### Work order
Every entry needs to be printed exactly, please.

(The data Opens)

(** What a thread that leaves does next, when [stopping] holds. *)
Lemma leaving_step w js i t w' k :
  pool w js -> w_threads w !! i = Some t -> stopping_cond (w_sched w) = true ->
  leaving (S k) (w_heap w) t -> thread_step i w = (Ret tt, w') ->
  exists t', w_threads w' !! i = Some t' /\ leaving k (w_heap w') t'.
Proof.
  intros Hw Ht Hstop Hl Hs. pose proof (lookup_lt_Some _ _ _ Ht) as Hi.
  assert (m_fibers (w_sched w) = []) as Hq.
  { by apply stopping_cond_flags in Hstop as (_ & _ & ?). }
  destruct k as [|[|[|[|[|k]]]]]; cbn [leaving] in Hl.
  - destruct Hl as [Hpc (e0 & x0 & He0 & Hx0 & Hst)].
    destruct (at_home w js i t Hw Ht) as (id & σ & e & fo & xm & xe & Et & Hm & Hcode & Hleft & Hxe & _ & Hne & Hrest);
      [by right; left|].
    rewrite Hpc in Et. subst t. simpl in He0. injection He0 as <-. rewrite Hxe in Hx0. injection Hx0 as <-.
    rewrite (world_at_work i w _ Ht) in Hs. destruct w as [[F np fid ct g l0] s ts tk lg]. simpl in *.
    destruct (step_finish i ts Hi F np fid ct g s tk lg l0 id σ e fo xm Hm Hcode xe) as (F' & l' & Hstep & _);
      [by intros a (? & _)%Hrest|exact Hleft|exact Hxe|exact Hst|].
    rewrite Hstep in Hs. injection Hs as <-. eexists. split; [simpl; by apply list_lookup_insert_eq|done].
  - destruct Hl as [Hpc Hended].
    destruct (at_home w js i t Hw Ht) as (id & σ & e & fo & xm & xe & Et & Hm & Hcode & Hleft & Hxe & _ & Hne & Hrest);
      [by left|].
    rewrite Hpc in Et. subst t. rewrite (world_at_work i w _ Ht) in Hs.
    destruct w as [[F np fid ct g l0] s ts tk lg]. simpl in *.
    rewrite (step_take i ts Hi F np fid ct g s tk lg l0 id σ e fo xm Hm Hcode None [] false) in Hs by (by rewrite Hq).
    injection Hs as <-. eexists. split; [simpl; by apply list_lookup_insert_eq|]. split; [done|exact Hended].
  - destruct Hl as [Hpc Hended].
    destruct (at_home w js i t Hw Ht) as (id & σ & e & fo & xm & xe & Et & Hm & Hcode & Hleft & Hxe & _ & Hne & Hrest);
      [by right; right|].
    rewrite Hpc in Et. subst t. destruct Hended as (e0 & x0 & He0 & Hx0 & Hst). simpl in He0. injection He0 as <-.
    rewrite Hxe in Hx0. injection Hx0 as <-.
    rewrite (world_at_work i w _ Ht) in Hs. destruct w as [[F np fid ct g l0] s ts tk lg]. simpl in *.
    rewrite (step_after_idle i ts Hi F np fid ct g s tk lg l0 id σ e fo xm Hm Hcode xe) in Hs
      by (exact Hxe || by rewrite Hst).
    injection Hs as <-. eexists. split; [simpl; by apply list_lookup_insert_eq|]. split; [done|].
    exists e, xe. rewrite decide_True by done. done.
  - destruct Hl as [Hpc (e0 & He0 & Hon)].
    destruct (on_idle_away w js i t _ Hw Ht Hpc Hon) as (id & σ & e & fo & xm & x & -> & Hm & Hc & Hcode & Hx & Hstk & _ & Hne).
    simpl in He0. injection He0 as <-.
    rewrite (world_at_work i w _ Ht) in Hs. destruct w as [[F np fid ct g l0] s ts tk lg]. simpl in *.
    erewrite (step_idle_return i ts Hi) in Hs by done. injection Hs as <-.
    eexists. split; [simpl; by apply list_lookup_insert_eq|]. split; [done|].
    exists e, (ended e TERM None x). split; [done|]. simpl. rewrite lookup_insert_ne by done.
    by rewrite lookup_insert_eq.
  - destruct Hl as [Hpc Hon].
    destruct (on_idle_away w js i t _ Hw Ht Hpc Hon) as (id & σ & e & fo & xm & x & -> & Hm & Hc & Hcode & Hx & Hstk & [_ _ _ Hat] & Hne).
    destruct Hat as [[_ Hfn] | Hat]; [|congruence].
    rewrite (world_at_work i w _ Ht) in Hs. destruct w as [[F np fid ct g l0] s ts tk lg]. simpl in *.
    erewrite (step_entry i ts Hi) in Hs by done. injection Hs as <-.
    eexists. split; [simpl; by apply list_lookup_insert_eq|]. split; [done|]. exists e. split; [done|].
    exists e, (set_stk (Some (CBody MainFunc e FIdle)) x). do 2 (split; [done|]). simpl. rewrite lookup_insert_eq.
    do 2 (split; [done|]). by right.
  - done.
Qed.
(** A script in which the listed answers vary; every other call succeeds,
    no watch goroutine returns during the wait and the process receives
    SIGTERM. *)
Definition script (factories_err : option error) (MiB : Z)
    (init_err validate_err close_err down_err watch_err : option error)
  : Script :=
  {| on_ValidateConfigFromFactories := factories_err;
     on_MemBallastSize := MiB;
     on_telemetry_init := init_err;
     on_telemetry_shutdown := None;
     on_Get := None;
     on_Load := None;
     on_Validate := validate_err;
     on_newService := None;
     on_Start := None;
     on_service_Shutdown := down_err;
     on_Close := close_err;
     on_WatchForUpdate := watch_err;
     on_select := (O, Some (OsSignal SIGTERM)) |}.

(** Everything succeeds, no ballast. *)
Definition calm : Script := script None 0 None None None None None.

(** The factories are rejected. *)
Definition bad_factories : Script :=
  script (Some (ErrNew "bad factory")) 0 None None None None None.

(** A ballast of 1 MiB, and one of 2^44 MiB. *)
Definition one_MiB : Script := script None 1 None None None None None.

Definition huge_ballast : Script :=
  script None 17592186044416 None None None None None.

(** A ballast of 2^29 MiB, that is 2^49 bytes, and one of 2 GiB. *)
Definition beyond_limit : Script :=
  script None 536870912 None None None None None.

(The data Closes)

### Expected answer
(** What a thread that leaves does next, when [stopping] holds. *)
Lemma leaving_step w js i t w' k :
  pool w js -> w_threads w !! i = Some t -> stopping_cond (w_sched w) = true ->
  leaving (S k) (w_heap w) t -> thread_step i w = (Ret tt, w') ->
  exists t', w_threads w' !! i = Some t' /\ leaving k (w_heap w') t'.
Proof.
  intros Hw Ht Hstop Hl Hs. pose proof (lookup_lt_Some _ _ _ Ht) as Hi.
  assert (m_fibers (w_sched w) = []) as Hq.
  { by apply stopping_cond_flags in Hstop as (_ & _ & ?). }
  destruct k as [|[|[|[|[|k]]]]]; cbn [leaving] in Hl.
  - destruct Hl as [Hpc (e0 & x0 & He0 & Hx0 & Hst)].
    destruct (at_home w js i t Hw Ht) as (id & σ & e & fo & xm & xe & Et & Hm & Hcode & Hleft & Hxe & _ & Hne & Hrest);
      [by right; left|].
    rewrite Hpc in Et. subst t. simpl in He0. injection He0 as <-. rewrite Hxe in Hx0. injection Hx0 as <-.
    rewrite (world_at_work i w _ Ht) in Hs. destruct w as [[F np fid ct g l0] s ts tk lg]. simpl in *.
    destruct (step_finish i ts Hi F np fid ct g s tk lg l0 id σ e fo xm Hm Hcode xe) as (F' & l' & Hstep & _);
      [by intros a (? & _)%Hrest|exact Hleft|exact Hxe|exact Hst|].
    rewrite Hstep in Hs. injection Hs as <-. eexists. split; [simpl; by apply list_lookup_insert_eq|done].
  - destruct Hl as [Hpc Hended].
    destruct (at_home w js i t Hw Ht) as (id & σ & e & fo & xm & xe & Et & Hm & Hcode & Hleft & Hxe & _ & Hne & Hrest);
      [by left|].
    rewrite Hpc in Et. subst t. rewrite (world_at_work i w _ Ht) in Hs.
    destruct w as [[F np fid ct g l0] s ts tk lg]. simpl in *.
    rewrite (step_take i ts Hi F np fid ct g s tk lg l0 id σ e fo xm Hm Hcode None [] false) in Hs by (by rewrite Hq).
    injection Hs as <-. eexists. split; [simpl; by apply list_lookup_insert_eq|]. split; [done|exact Hended].
  - destruct Hl as [Hpc Hended].
    destruct (at_home w js i t Hw Ht) as (id & σ & e & fo & xm & xe & Et & Hm & Hcode & Hleft & Hxe & _ & Hne & Hrest);
      [by right; right|].
    rewrite Hpc in Et. subst t. destruct Hended as (e0 & x0 & He0 & Hx0 & Hst). simpl in He0. injection He0 as <-.
    rewrite Hxe in Hx0. injection Hx0 as <-.
    rewrite (world_at_work i w _ Ht) in Hs. destruct w as [[F np fid ct g l0] s ts tk lg]. simpl in *.
    rewrite (step_after_idle i ts Hi F np fid ct g s tk lg l0 id σ e fo xm Hm Hcode xe) in Hs
      by (exact Hxe || by rewrite Hst).
    injection Hs as <-. eexists. split; [simpl; by apply list_lookup_insert_eq|]. split; [done|].
    exists e, xe. rewrite decide_True by done. done.
  - destruct Hl as [Hpc (e0 & He0 & Hon)].
    destruct (on_idle_away w js i t _ Hw Ht Hpc Hon) as (id & σ & e & fo & xm & x & -> & Hm & Hc & Hcode & Hx & Hstk & _ & Hne).
    simpl in He0. injection He0 as <-.
    rewrite (world_at_work i w _ Ht) in Hs. destruct w as [[F np fid ct g l0] s ts tk lg]. simpl in *.
    erewrite (step_idle_return i ts Hi) in Hs by done. injection Hs as <-.
    eexists. split; [simpl; by apply list_lookup_insert_eq|]. split; [done|].
    exists e, (ended e TERM None x). split; [done|]. simpl. rewrite lookup_insert_ne by done.
    by rewrite lookup_insert_eq.
  - destruct Hl as [Hpc Hon].
    destruct (on_idle_away w js i t _ Hw Ht Hpc Hon) as (id & σ & e & fo & xm & x & -> & Hm & Hc & Hcode & Hx & Hstk & [_ _ _ Hat] & Hne).
    destruct Hat as [[_ Hfn] | Hat]; [|congruence].
    rewrite (world_at_work i w _ Ht) in Hs. destruct w as [[F np fid ct g l0] s ts tk lg]. simpl in *.
    erewrite (step_entry i ts Hi) in Hs by done. injection Hs as <-.
    eexists. split; [simpl; by apply list_lookup_insert_eq|]. split; [done|]. exists e. split; [done|].
    exists e, (set_stk (Some (CBody MainFunc e FIdle)) x). do 2 (split; [done|]). simpl. rewrite lookup_insert_eq.
    do 2 (split; [done|]). by right.
  - done.
Qed.
(** A script in which the listed answers vary; every other call succeeds,
    no watch goroutine returns during the wait and the process receives
    SIGTERM. *)
Definition script (factories_err : option error) (MiB : Z)
    (init_err validate_err close_err down_err watch_err : option error)
  : Script :=
  {| on_ValidateConfigFromFactories := factories_err;
     on_MemBallastSize := MiB;
     on_telemetry_init := init_err;
     on_telemetry_shutdown := None;
     on_Get := None;
     on_Load := None;
     on_Validate := validate_err;
     on_newService := None;
     on_Start := None;
     on_service_Shutdown := down_err;
     on_Close := close_err;
     on_WatchForUpdate := watch_err;
     on_select := (O, Some (OsSignal SIGTERM)) |}.

(** Everything succeeds, no ballast. *)
Definition calm : Script := script None 0 None None None None None.

(** The factories are rejected. *)
Definition bad_factories : Script :=
  script (Some (ErrNew "bad factory")) 0 None None None None None.

(** A ballast of 1 MiB, and one of 2^44 MiB. *)
Definition one_MiB : Script := script None 1 None None None None None.

Definition huge_ballast : Script :=
  script None 17592186044416 None None None None None.

(** A ballast of 2^29 MiB, that is 2^49 bytes, and one of 2 GiB. *)
Definition beyond_limit : Script :=
  script None 536870912 None None None None None.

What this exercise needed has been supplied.